SAN FRANCISCO (Reuters) - California suffered a new setback in its financial crisis on Monday when Fitch Ratings cut its rating on the state's general obligation debt to just two notches above junk status.

Fitch cut its rating on California's long-term bonds to "BBB," two notches above speculative grade, citing the state's budget and cash crisis. The state last week started issuing "IOU" promissory notes to pay for some bills in order to conserve cash.

The credit rating agency also kept the debt of the most populous U.S. state on watch for additional downgrades. California ranks as the lowest-rated state general obligation credit by Fitch, followed by Louisiana, at "A+."

Tom Dresslar, a spokesman for State Treasurer Bill Lockyer, said the other two main credit rating agencies, Standard & Poor's and Moody's Investors Service, could soon follow Fitch's example. "I'm sure their patience is not deep," he said.

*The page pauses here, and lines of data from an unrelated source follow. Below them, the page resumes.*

(* ===== verification/ProviderManager.v ===== *)
(** * The provider lineup manager

    Models [ProviderLineupManager] of
    backend/session/src/provider_lineup_manager.rs: the lineups of the current
    configuration, the registry that gives every provider name one connection
    counter across reconfigurations, acquisition with its reports, and
    reconciliation of the counters with the streams that really run.
    [sanitize_sensitive_info], which masks credentials in reported names, is a
    parameter.  Iteration over a [DashMap] or [HashMap] is in key order. *)

From S2P Require Import Prelude ProviderPool ProviderLineup.
From stdpp Require Import gmap.

#[local] Open Scope Z_scope.

Record GracePeriodOptions := { period_millis : Z; timeout_secs : Z; hold_stream : bool }.

Record ProviderLineupManager := {
  grace_period_millis : Z;
  grace_period_timeout_secs : Z;
  snapshot_inputs : list ConfigInput;
  snapshot_providers : list ProviderLineup;
  provider_connections : registry;
  served_priority_group : gmap string Z;
  pool : Pool;
}.

Definition with_pool (m : ProviderLineupManager) (p : Pool) : ProviderLineupManager :=
  {| grace_period_millis := grace_period_millis m; grace_period_timeout_secs := grace_period_timeout_secs m;
     snapshot_inputs := snapshot_inputs m; snapshot_providers := snapshot_providers m;
     provider_connections := provider_connections m; served_priority_group := served_priority_group m; pool := p |}.

(** ** Configuration *)

Definition push_lineup (st : list ProviderLineup * (registry * Pool)) (input : ConfigInput)
    : list ProviderLineup * (registry * Pool) :=
  let '(l, st') := create_lineup input st.2 in (st.1 ++ [l], st').

Definition create_lineups (inputs : list ConfigInput) (st : registry * Pool) : list ProviderLineup * (registry * Pool) :=
  foldl push_lineup ([], st) inputs.

Definition manager_new (inputs : list ConfigInput) (options : GracePeriodOptions) : ProviderLineupManager :=
  let '(lineups, (connections, p)) := create_lineups inputs (∅, empty_pool) in
  {| grace_period_millis := period_millis options; grace_period_timeout_secs := timeout_secs options;
     snapshot_inputs := inputs; snapshot_providers := lineups; provider_connections := connections;
     served_priority_group := ∅; pool := p |}.

Definition aliases_differ (a b : ConfigInputAlias) : bool :=
  negb (alias_max_connections a =? alias_max_connections b)
  || negb (Bool.eqb (alias_enabled a) (alias_enabled b))
  || negb (alias_priority a =? alias_priority b)
  || negb (bool_decide (alias_username a = alias_username b))
  || negb (bool_decide (alias_password a = alias_password b))
  || negb (bool_decide (alias_url a = alias_url b))
  || negb (bool_decide (alias_exp_date a = alias_exp_date b)).

Definition alias_changed (a_aliases : list ConfigInputAlias) (b_alias : ConfigInputAlias) : bool :=
  match find (λ a, bool_decide (alias_name a = alias_name b_alias)) a_aliases with
  | None => true
  | Some a_alias => aliases_differ a_alias b_alias
  end.

Definition inputs_differ (a b : ConfigInput) : bool :=
  if negb (Bool.eqb (input_enabled a) (input_enabled b))
     || negb (input_max_connections a =? input_max_connections b)
     || negb (input_priority a =? input_priority b)
     || negb (bool_decide (input_type a = input_type b))
     || negb (bool_decide (input_username a = input_username b))
     || negb (bool_decide (input_password a = input_password b))
     || negb (bool_decide (input_url a = input_url b))
     || negb (bool_decide (input_exp_date a = input_exp_date b))
  then true else
  match input_aliases a, input_aliases b with
  | None, None => false
  | Some _, None | None, Some _ => true
  | Some a_aliases, Some b_aliases =>
      negb (len a_aliases =? len b_aliases) || existsb (alias_changed a_aliases) b_aliases
  end.

Definition input_changed (old_inputs : list ConfigInput) (new_input : ConfigInput) : bool :=
  match find (λ i, bool_decide (input_name i = input_name new_input)) old_inputs with
  | None => true
  | Some old_input => inputs_differ old_input new_input
  end.

Definition has_changed (m : ProviderLineupManager) (new_inputs : list ConfigInput) : bool :=
  negb (len (snapshot_inputs m) =? len new_inputs) || existsb (input_changed (snapshot_inputs m)) new_inputs.

Definition update_config (m : ProviderLineupManager) (new_inputs : list ConfigInput) (options : GracePeriodOptions)
    : ProviderLineupManager :=
  if negb (has_changed m new_inputs) then
    {| grace_period_millis := period_millis options; grace_period_timeout_secs := timeout_secs options;
       snapshot_inputs := snapshot_inputs m; snapshot_providers := snapshot_providers m;
       provider_connections := provider_connections m; served_priority_group := served_priority_group m; pool := pool m |}
  else
    let '(lineups, (connections, p)) := create_lineups new_inputs (provider_connections m, pool m) in
    {| grace_period_millis := period_millis options; grace_period_timeout_secs := timeout_secs options;
       snapshot_inputs := new_inputs; snapshot_providers := lineups; provider_connections := connections;
       served_priority_group := served_priority_group m; pool := p |}.

(** ** Reconciliation *)

Definition store_counter (x : Z) (g : ProviderConfigConnection) (p : Pool) : Pool :=
  {| counters := <[x := g]> (counters p); indices := indices p; events := events p |}.

(** A registered provider takes the count of its streams. *)
Definition sync_connection (counts : gmap string Z) (p : Pool) (entry : string * Z) : Pool :=
  let '(name, x) := entry in
  let count := default 0 (counts !! name) in
  let conn := default connection_default (counters p !! x) in
  store_counter x {| current_connections := count;
                     grace_started_at := if count =? 0 then None else grace_started_at conn |} p.

(** A provider that is not registered yet is entered with its count. *)
Definition add_connection (st : registry * Pool) (entry : string * Z) : registry * Pool :=
  let '(name, count) := entry in
  let '(x, (connections, p)) := get_or_create_provider_connection name st in
  let conn := default connection_default (counters p !! x) in
  (connections, store_counter x {| current_connections := count; grace_started_at := grace_started_at conn |} p).

Definition broadcast (p : Pool) (entry : string * Z) : Pool :=
  send_event (ActiveProvider entry.1 (current_connections (default connection_default (counters p !! entry.2)))) p.

Definition lineup_names (l : ProviderLineup) : list string :=
  match l with Single c => [config_name c] | Multi m => lineup_name m :: map config_name (multi_members m) end.

Definition current_names (m : ProviderLineupManager) : gset string :=
  list_to_set (mjoin (lineup_names <$> snapshot_providers m)).

(** [referenced x]: a configuration outside the current lineups, held by a
    stream, still refers to the counter at [x] ([Arc::strong_count > 1]). *)
Definition reconcile_connections (m : ProviderLineupManager) (counts : gmap string Z) (referenced : Z → bool)
    : ProviderLineupManager :=
  let p := foldl (sync_connection counts) (pool m) (map_to_list (provider_connections m)) in
  let remaining := filter (λ e, provider_connections m !! e.1 = None) (map_to_list counts) in
  let '(connections, p) := foldl add_connection (provider_connections m, p) remaining in
  let p := foldl broadcast p (map_to_list connections) in
  {| grace_period_millis := grace_period_millis m; grace_period_timeout_secs := grace_period_timeout_secs m;
     snapshot_inputs := snapshot_inputs m; snapshot_providers := snapshot_providers m;
     provider_connections := filter (λ e, e.1 ∈ current_names m ∨ referenced e.2 = true) connections;
     served_priority_group := served_priority_group m; pool := p |}.

(** ** Lookup *)

Definition lineup_provider (name : string) (l : ProviderLineup) : option (ProviderLineup * ProviderConfig) :=
  (λ c, (l, c)) <$> find (λ c, bool_decide (config_name c = name)) (lineup_members l).

Fixpoint get_provider_config_by_name (name : string) (providers : list ProviderLineup)
    : option (ProviderLineup * ProviderConfig) :=
  match providers with
  | [] => None
  | l :: providers =>
      match lineup_provider name l with Some r => Some r | None => get_provider_config_by_name name providers end
  end.

Definition find_provider_config (m : ProviderLineupManager) (provider_name : string) : option ProviderConfig :=
  snd <$> get_provider_config_by_name provider_name (snapshot_providers m).

Definition provider_names_for_input (m : ProviderLineupManager) (input_name : string) : list string :=
  match get_provider_config_by_name input_name (snapshot_providers m) with
  | Some (l, _) => provider_names l
  | None => []
  end.

Definition provider_capacity (m : ProviderLineupManager) (provider_name : string) : option (Z * Z) :=
  '(_, cfg) ← get_provider_config_by_name provider_name (snapshot_providers m);
  Some (get_current_connections cfg (pool m), max_connections cfg).

Definition manager_is_over_limit (m : ProviderLineupManager) (provider_name : string) : bool * ProviderLineupManager :=
  match get_provider_config_by_name provider_name (snapshot_providers m) with
  | Some (_, config) => let '(b, p) := is_over_limit config (pool m) in (b, with_pool m p)
  | None => (false, m)
  end.

Definition manager_is_exhausted (m : ProviderLineupManager) (provider_name : string) : bool :=
  match get_provider_config_by_name provider_name (snapshot_providers m) with
  | Some (_, config) => is_exhausted config (pool m)
  | None => false
  end.

Definition reservation_blocks_other_sessions (m : ProviderLineupManager) (provider_name : string) : bool :=
  match get_provider_config_by_name provider_name (snapshot_providers m) with
  | Some (_, config) => 0 <? max_connections config
  | None => true
  end.

Definition is_provider_for_input (m : ProviderLineupManager) (provider_name input_name : string) : bool :=
  match get_provider_config_by_name provider_name (snapshot_providers m) with
  | Some (Single _, _) => bool_decide (input_name = provider_name)
  | Some (Multi l, _) => bool_decide (lineup_name l = input_name)
  | None => false
  end.

(** The name under which a lineup is counted, and its connections. *)
Definition lineup_connections (p : Pool) (l : ProviderLineup) : string * Z :=
  match l with
  | Single c => (config_name c, get_current_connections c p)
  | Multi m => (lineup_name m, get_total_connections m p)
  end.

Definition active_connections (m : ProviderLineupManager) : option (gmap string Z) :=
  let result := foldl (λ result l, let '(name, count) := lineup_connections (pool m) l in
                                   if 0 <? count then <[name := count]> result else result)
                      ∅ (snapshot_providers m) in
  if bool_decide (result = ∅) then None else Some result.

Definition active_connection_count (m : ProviderLineupManager) : Z :=
  foldl (λ count l, wrapping_add64 count (lineup_connections (pool m) l).2) 0 (snapshot_providers m).

(** ** Acquisition *)

Definition acquire_exact_connection_with_grace_override (clock : Clock) (m : ProviderLineupManager)
    (provider_name : string) (allow_grace : bool) : ProviderAllocation * ProviderLineupManager :=
  let with_grace := allow_grace && (0 <? grace_period_millis m) in
  match get_provider_config_by_name provider_name (snapshot_providers m) with
  | None => (Exhausted, m)
  | Some (_, config) =>
      let '(a, p) := try_allocate clock config with_grace (grace_period_timeout_secs m) (pool m) in (a, with_pool m p)
  end.

Definition get_next_provider (clock : Clock) (m : ProviderLineupManager) (input_name : string)
    : option ProviderConfig * ProviderLineupManager :=
  match get_provider_config_by_name input_name (snapshot_providers m) with
  | None => (None, m)
  | Some (l, _) => let '(c, p) := lineup_get_next clock l (grace_period_timeout_secs m) (pool m) in (c, with_pool m p)
  end.

Section Reports.
Context (sanitize_sensitive_info : string → string).

Definition provider_snapshot_entry (clock : Clock) (p : Pool) (cfg : ProviderConfig) : ProviderPoolEntry :=
  {| entry_name := sanitize_sensitive_info (config_name cfg); entry_current_connections := get_current_connections cfg p;
     entry_max_connections := max_connections cfg; entry_expired := is_input_expired (exp_date cfg) clock |}.

Definition report_exhausted_pool (clock : Clock) (m : ProviderLineupManager) (input_name : string) (l : ProviderLineup)
    : ProviderLineupManager :=
  let entries := map (provider_snapshot_entry clock (pool m)) (lineup_members l) in
  with_pool m (send_event (ProviderPoolExhausted (sanitize_sensitive_info input_name) entries) (pool m)).

Definition report_priority_group (m : ProviderLineupManager) (input_name provider : string) (index count : Z)
    : ProviderLineupManager :=
  let previous := served_priority_group m !! input_name in
  let m' := {| grace_period_millis := grace_period_millis m; grace_period_timeout_secs := grace_period_timeout_secs m;
               snapshot_inputs := snapshot_inputs m; snapshot_providers := snapshot_providers m;
               provider_connections := provider_connections m;
               served_priority_group := <[input_name := index]> (served_priority_group m); pool := pool m |} in
  if bool_decide (previous = Some index) then m' else
  with_pool m' (send_event (ProviderPriorityFallback (sanitize_sensitive_info input_name)
                              (sanitize_sensitive_info provider) index count previous) (pool m')).

Definition acquire_connection_with_grace_override_excluding (clock : Clock) (m : ProviderLineupManager)
    (input_name : string) (allow_grace : bool) (excluded_providers : gset string)
    : ProviderAllocation * ProviderLineupManager :=
  let with_grace := allow_grace && (0 <? grace_period_millis m) in
  match get_provider_config_by_name input_name (snapshot_providers m) with
  | None => (Exhausted, m)
  | Some (l, _) =>
      let '(allocation, p) := acquire_excluding clock l with_grace (grace_period_timeout_secs m) excluded_providers (pool m) in
      let m := with_pool m p in
      match allocation_provider allocation with
      | None => (allocation, report_exhausted_pool clock m input_name l)
      | Some provider =>
          match priority_group_of l (config_name provider) with
          | Some (index, count) => (allocation, report_priority_group m input_name (config_name provider) index count)
          | None => (allocation, m)
          end
      end
  end.

Definition acquire_connection_with_grace_override (clock : Clock) (m : ProviderLineupManager) (input_name : string)
    (allow_grace : bool) : ProviderAllocation * ProviderLineupManager :=
  acquire_connection_with_grace_override_excluding clock m input_name allow_grace ∅.
End Reports.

Lower ratings threaten to raise California's borrowing costs during a severe cash crunch in Sacramento, the state capital, one of Fitch's top concerns.

"The folks who are going to end up paying the price are not investors, not the governor, not the legislature, but the taxpayers," Dresslar said.

Standard & Poor's has California's general obligation bonds rated "A" with CreditWatch with negative implications. Moody's has warned of a possible "multi-notch" downgrade in its "A2," sixth-highest investment grade credit rating of California's general obligation debt.

In a statement, Fitch said it cut its "A-" rating "based on the state's continued inability to achieve timely agreement on budgetary and cash flow solutions to its severe fiscal crisis."  Continued...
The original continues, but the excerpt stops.